§ **TASK OBJECTIVE**: Beneath this task are records; print exactly the stretch of them from the line with "ad_channel : fld" through the line with "let v := Z.lor", both ends included.

(Dataset entries)
——————

Definition exec (env : CplEnv) (op : cpl_op) : CM unit :=
  match op with
  | CoNotif n => handleNotif env n
  | CoAPReboot => handleAPReboot env
  | CoAPPause => handleAPPause
  | CoAPResume => handleAPResume
  | CoConnected a f => connected env a f
  | CoDisconnected => disconnected
  | CoDataRx h d => dataRx env h d
  | CoResume => resume | CoPause => pause | CoOffline => offline | CoOnline => online
  | CoResetAP => resetAP | CoDisconnectAP => disconnectAP | CoGetTime => getTime
  | CoGps st => handleGPSStatusChanged env st
  | CoSatUsed n => handleSatellitesUsedChanged n
  | CoSatVisible n => handleSatellitesVisibleChanged n
  | CoSetClkSrc s => setClockSrource s
  | CoSetClkRsp => handleSetClkSrcResponse_p
  | CoSetClkErr => handleSetClkSrcErrorResponse_p
  | CoLeapTimer e => leapCheckingTimer_p env e
  | CoStop => stop_signal
  | CoThread i => smStep env i
  end.

Fixpoint execs (l : list (CplEnv * cpl_op)) : CM unit :=
  match l with [] => mret tt | (env, op) :: l => exec env op ;; execs l end.

(** ** Facts *)
Lemma execs_app l1 l2 c : execs (l1 ++ l2) c = (execs l1 ;; execs l2) c.
Proof.
  revert c. induction l1 as [|[env op] l1 IH]; intros c; [by rewrite (bind_pure _ _ c c tt)|]. cbn [app execs].
  rewrite !run_bind. unfold st_of, out_of, res_of in *. rewrite !IH, !run_bind. cbn [fst snd].
  unfold st_of, out_of, res_of. by rewrite app_assoc.
Qed.

Lemma bswap_le_bytes n v : 0 <= v < 256 ^ Z.of_nat n -> bswap n (le_val (le_bytes n (bswap n v))) = v.
Proof.
  intros Hv. rewrite le_val_le_bytes, Z.mod_small by (apply bswap_range). by apply bswap_involutive.
Qed.

Lemma le_val_small n v : 0 <= v < 256 ^ Z.of_nat n -> le_val (le_bytes n v) = v.
Proof. intros. rewrite le_val_le_bytes. by apply Z.mod_small. Qed.

(** The control structure as the AP reads it: fields in network order. *)
Record apsend_decoded (b : list Z) (h : apsend_ctrl) : Prop := {
  ad_priority : Z.land (fld dn_api_loc_apsend_ctrl_t "bits" b) 3 = as_priority h;
  ad_linkCtrl : Z.land (Z.shiftr (fld dn_api_loc_apsend_ctrl_t "bits" b) 2) 1 = as_linkCtrl h;
  ad_packetId : ntohs (fld dn_api_loc_apsend_ctrl_t "packetId" b) = as_packetId h;
  ad_frameId : fld dn_api_loc_apsend_ctrl_t "frameId" b = as_frameId h;
  ad_timeslot : ntohl (fld dn_api_loc_apsend_ctrl_t "timeslot" b) = as_timeslot h;
  ad_channel : fld dn_api_loc_apsend_ctrl_t "channel" b = as_channel h;
  ad_dest : ntohs (fld dn_api_loc_apsend_ctrl_t "dest" b) = as_dest h
}.

Lemma apsend_bytes_decoded h data :
  0 <= as_priority h < 4 -> 0 <= as_linkCtrl h < 2 -> 0 <= as_packetId h < 2 ^ 16 -> 0 <= as_frameId h < 2 ^ 8 ->
  0 <= as_timeslot h < 2 ^ 32 -> 0 <= as_channel h < 2 ^ 8 -> 0 <= as_dest h < 2 ^ 16 ->
  apsend_decoded (apsend_bytes h ++ data) h.
Proof.
  intros Hp Hl Hi Hf Ht Hc Hd.
  assert (Hbits : forall p l, 0 <= p < 4 -> 0 <= l < 2 ->
    let v := Z.lor (Z.land p 3) (Z.shiftl (Z.land l 1) 2) in 0 <= v < 256 /\ Z.land v 3 = p /\ Z.land (Z.shiftr v 2) 1 = l).
  { intros p l H1 H2. assert (p = 0 \/ p = 1 \/ p = 2 \/ p = 3) as [-> |[-> |[-> | ->]]] by lia;
      assert (l = 0 \/ l = 1) as [-> | ->] by lia; by vm_compute. }
  destruct (Hbits _ _ Hp Hl) as (B1 & B2 & B3).
  set (v := Z.lor _ _) in *. unfold apsend_bytes. fold v.
  split; unfold fld.
  - change (get_field _ _ _) with (le_val (le_bytes 1 v)). by rewrite le_val_small.
  - change (get_field _ _ _) with (le_val (le_bytes 1 v)). by rewrite le_val_small.
  - change (get_field _ _ _) with (le_val (le_bytes 2 (bswap 2 (as_packetId h)))). by apply bswap_le_bytes.
  - change (get_field _ _ _) with (le_val (le_bytes 1 (as_frameId h))). by apply le_val_small.
  - change (get_field _ _ _) with (le_val (le_bytes 4 (bswap 4 (as_timeslot h)))). by apply bswap_le_bytes.
  - change (get_field _ _ _) with (le_val (le_bytes 1 (as_channel h))). by apply le_val_small.
  - change (get_field _ _ _) with (le_val (le_bytes 2 (bswap 2 (as_dest h)))). by apply bswap_le_bytes.
Qed.

(** The prefix of a run that was quiet. *)
Lemma insertMsgIf_run env dflt cmd data hi cb ecb c :
  m_transport c = true ->
  insertMsgIf env dflt cmd data hi cb ecb c = (c, [CTransport (TcInsertMsg cmd data hi cb ecb)], ce_insert env).
Proof. intros H. unfold insertMsgIf. runM. by rewrite H. Qed.

Lemma transport_run t c : m_transport c = true -> transport t c = (c, [CTransport t], tt).
Proof. intros H. unfold transport, nullCheck. runM. by rewrite H. Qed.

Lemma mngrClient_run t c : m_mngrClient c = true -> mngrClient t c = (c, [CClient t], tt).
Proof. intros H. unfold mngrClient, nullCheck. runM. by rewrite H. Qed.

——————

§ **TASK RESULT**:
  ad_channel : fld dn_api_loc_apsend_ctrl_t "channel" b = as_channel h;
  ad_dest : ntohs (fld dn_api_loc_apsend_ctrl_t "dest" b) = as_dest h
}.

Lemma apsend_bytes_decoded h data :
  0 <= as_priority h < 4 -> 0 <= as_linkCtrl h < 2 -> 0 <= as_packetId h < 2 ^ 16 -> 0 <= as_frameId h < 2 ^ 8 ->
  0 <= as_timeslot h < 2 ^ 32 -> 0 <= as_channel h < 2 ^ 8 -> 0 <= as_dest h < 2 ^ 16 ->
  apsend_decoded (apsend_bytes h ++ data) h.
Proof.
  intros Hp Hl Hi Hf Ht Hc Hd.
  assert (Hbits : forall p l, 0 <= p < 4 -> 0 <= l < 2 ->
    let v := Z.lor (Z.land p 3) (Z.shiftl (Z.land l 1) 2) in 0 <= v < 256 /\ Z.land v 3 = p /\ Z.land (Z.shiftr v 2) 1 = l).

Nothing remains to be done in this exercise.